GRAHAM, N.C. – Five voters represented by the Southern Coalition for Social Justice (SCSJ) charged with voting while ineligible accepted plea deals to lesser charges in Alamance County Superior Court today.  As part of the deal, prosecutors dropped all felony voting-related charges.

SCSJ clients Anthony Haith, Neko Rogers, Whitney Brown, Keith Sellars and Willie Vinson, Jr. pled to a lesser charge – misdemeanor obstruction of justice.  As part of the plea, the five individuals will each complete 24 hours of community service, be placed on unsupervised probation for 12 months, and offer no admission of guilt to any voting-related charges.

The Southern Coalition for Social Justice issued the following statement after the pleas deals were accepted by the court:

“Our clients had to make a hard decision.  They believe that the law they were initially charged under was enacted in 1901 with an intent to discriminate against people of color and intimidate communities from voting.  Such a law is unconstitutional.

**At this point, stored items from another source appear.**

(** C2: What the broker does. Whatever the ports answer or throw, it makes at most
    one change to the project per operation, which the policy grants, account by
    account, with the decisions on record; a job, a worktree and a launch are
    only made or published after a gate admitted exactly this request, with
    nothing in between but the record of it, inside the publication where there is
    coordination; a worker is started outside of it, after its launch was
    published when the supervisor can publish, and not at all when coordination
    asks for a publication the supervisor cannot make; and no publication is left
    open. *)
Theorem broker_guarded o tr s r : runs (operate cwd ctx ports o tt) tr (s, r) →
  published tr = false ∧ ∀ tr1 c x tr2, tr = tr1 ++ Ev c x :: tr2 →
  match c with
  | CreateJob i =>
      sanctioned tr1 (Access.CreateJobRequest (cj_job i)) ∧
      (∀ a, a ∈ default [] (cj_accounts i) → sanctioned tr1 (Access.UseAccountRequest a)) ∧
      just_admitted tr1 (job_request i) ∧ published tr1 = has_coordination ports ∧ no_effect tr1
  | PrepareStartWorker i =>
      sanctioned tr1 (Access.StartWorkerRequest (sw_job i)) ∧
      (∀ a, a ∈ default [] (sw_accounts i) → sanctioned tr1 (Access.UseAccountRequest a)) ∧
      just_admitted tr1 (start_request i) ∧ published tr1 = has_coordination ports ∧ no_effect tr1
  | StartWorker i =>
      sanctioned tr1 (Access.StartWorkerRequest (sw_job i)) ∧
      (∀ a, a ∈ default [] (sw_accounts i) → sanctioned tr1 (Access.UseAccountRequest a)) ∧
      published tr1 = false ∧ no_effect tr1 ∧
      (just_admitted tr1 (start_request i) ∧ has_coordination ports = false ∨
       ∃ h1 h2, tr1 = h1 ++ Ev (PrepareStartWorker i) (Ok tt) :: h2 ∧ just_admitted h1 (start_request i))
  | CreateWorktree i =>
      sanctioned tr1 (Access.CreateWorktreeRequest (cw_worktree i)) ∧
      just_admitted tr1 (worktree_request i) ∧ published tr1 = has_coordination ports ∧ no_effect tr1
  | ResolveRevision i => sanctioned tr1 (Access.CreateWorktreeRequest (cw_worktree i))
  | StopWorker q => sanctioned tr1 (Access.StopWorkerRequest q) ∧ no_effect tr1
  | WriteReviewMarker i => sanctioned tr1 (Access.WriteReviewMarkerRequest (mk_job i)) ∧ no_effect tr1
  | IntegrateCommit q => sanctioned tr1 (Access.IntegrateCommitRequest q) ∧ no_effect tr1
  | PushBranch q => sanctioned tr1 (Access.PushBranchRequest q) ∧ no_effect tr1
  | _ => True
  end.
Proof.
  intros Hr. destruct (traced_runs _ _ _ _ _ _ _ (operate_judged o) Hr) as [Hp Hg]. split; [done|].
  intros tr1 c x tr2 E. pose proof (Hg tr1 c x tr2 E) as H. by destruct c.
Qed.
End guards.

(** ** A run *)

Module Demo.

(** A broker with every port, whose gate evaluates a snapshot. *)
Definition demo_ports : Ports := mkPorts true false true true true true.
Definition demo_ctx : Access.AccessPolicyContext := Access.mkContext Access.ProjectScopedControl
  (Some (Access.mkScope (js "p") None None (Some [js "/w"]) None None None None (Some [js "job-"]) None None None None None)).

Definition handle (snapshot : Admission.Snapshot) (c : call) (s : unit) : resp c * unit :=
  match c return resp c * unit with
  | Now => (Ok (At 0), s)
  | PrepareGate _ => (Ok 0%nat, s)
  | Evaluate _ r => (Ok (Admission.evaluateProjectAdmission r (Some snapshot) None), s)
  | CreateJob _ | WriteReviewMarker _ | StartWorker _ | StopWorker _ | CreateWorktree _ | IntegrateCommit _ | PushBranch _ =>
      (Ok (mkResult Applied None None None None), s)
  | ResolveRevision _ => (Ok (mkSource [] []), s)
  | _ => (Ok tt, s)
  end.

Definition start (owned : list string) : Operation :=
  StartWorkerOp (mkStart (Access.mkJobRequest (js "job-1") None (Some (js "/w/a")) None None)
    (mkMeta None (Some (js "producer")) None (Some (map js owned))) (Some [js "acc"])).
Definition snapshot : Admission.Snapshot :=
  Admission.demo_snapshot [Admission.demo_debt Admission.UnconsumedCompletedJob ["src/a"]%string].

Inductive step : Set := SRecord | SGate (allowed : bool) | SEnter | SLeave | SPrepare | SStart | SOther.
Definition step_of (e : event resp) : step :=
  match e with
  | Ev c r =>
      match c return resp c → step with
      | RecordDecision _ _ _ | RecordAdmission _ _ _ => λ _, SRecord
      | Evaluate _ _ => λ r, SGate (match r with Ok d => Admission.allowed d | Throw _ => false end)
      | EnterPublication _ _ => λ _, SEnter | LeavePublication => λ _, SLeave
      | PrepareStartWorker _ => λ _, SPrepare | StartWorker _ => λ _, SStart
      | _ => λ _, SOther
      end r
  end.
Definition steps (o : Operation) : list step :=
  map step_of (exec_trace (handle snapshot) (operate [] demo_ctx demo_ports o tt) tt).

Example start_published : steps (start ["src/b"]%string) =
  [SOther; SRecord; SOther; SRecord; SEnter; SGate true; SOther; SRecord; SPrepare; SLeave; SStart].
Proof. vm_compute. reflexivity. Qed.
Example start_refused : steps (start ["src"]%string) = [SOther; SRecord; SOther; SRecord; SEnter; SGate false; SOther; SRecord; SLeave].
Proof. vm_compute. reflexivity. Qed.

Definition started : list (event resp) := exec_trace (handle snapshot) (operate [] demo_ctx demo_ports (start ["src/b"]%string) tt) tt.

Lemma broker_guarded_witness : published started = false ∧ ∃ h1 h2,
  started = h1 ++ Ev (StartWorker (mkStart (Access.mkJobRequest (js "job-1") None (Some (js "/w/a")) None None)
    (mkMeta None (Some (js "producer")) None (Some [js "src/b"])) (Some [js "acc"]))) (Ok (mkResult Applied None None None None)) :: h2 ∧
  no_effect h1.
Proof.
  destruct (broker_guarded [] demo_ctx demo_ports (start ["src/b"]%string) started tt
              (exec (handle snapshot) (operate [] demo_ctx demo_ports (start ["src/b"]%string) tt) tt).1.2) as [Hp H].
  - unfold started. pose proof (exec_runs (handle snapshot) (operate [] demo_ctx demo_ports (start ["src/b"]%string) tt) tt) as Hr.
    destruct (exec _ _ _).1 as [[] x]. exact Hr.
  - split; [exact Hp|]. exists (take 10 started), []. assert (started = take 10 started ++ drop 10 started) as Hs by (by rewrite take_drop).
    match goal with |- _ = take 10 started ++ ?e :: [] ∧ _ => assert (drop 10 started = [e]) as Hd by (vm_compute; reflexivity) end.
    rewrite Hd in Hs. split; [exact Hs|]. destruct (H _ _ _ _ Hs) as (_ & _ & _ & Hn & _). exact Hn.
Defined.
End Demo.
End Broker.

“What happened in the courtroom today is nothing new, though.  Far too often, people plead to lesser charges, even when justice is on their side, in order to avoid the possibility of facing time in prison, being separated from their families, losing their jobs, and disrupting their lives and the lives of those around them.  Similar events happen every day in courtrooms across the country.

“Our communities deserve better.  No one should have to face the possibility of prison time for the act of casting a vote that they believed they were eligible to cast. These charges sought to punish people whose only intent was to participate in our democracy.  All of the charges should have been dismissed and the law that led to these prosecutions should be deemed unconstitutional.”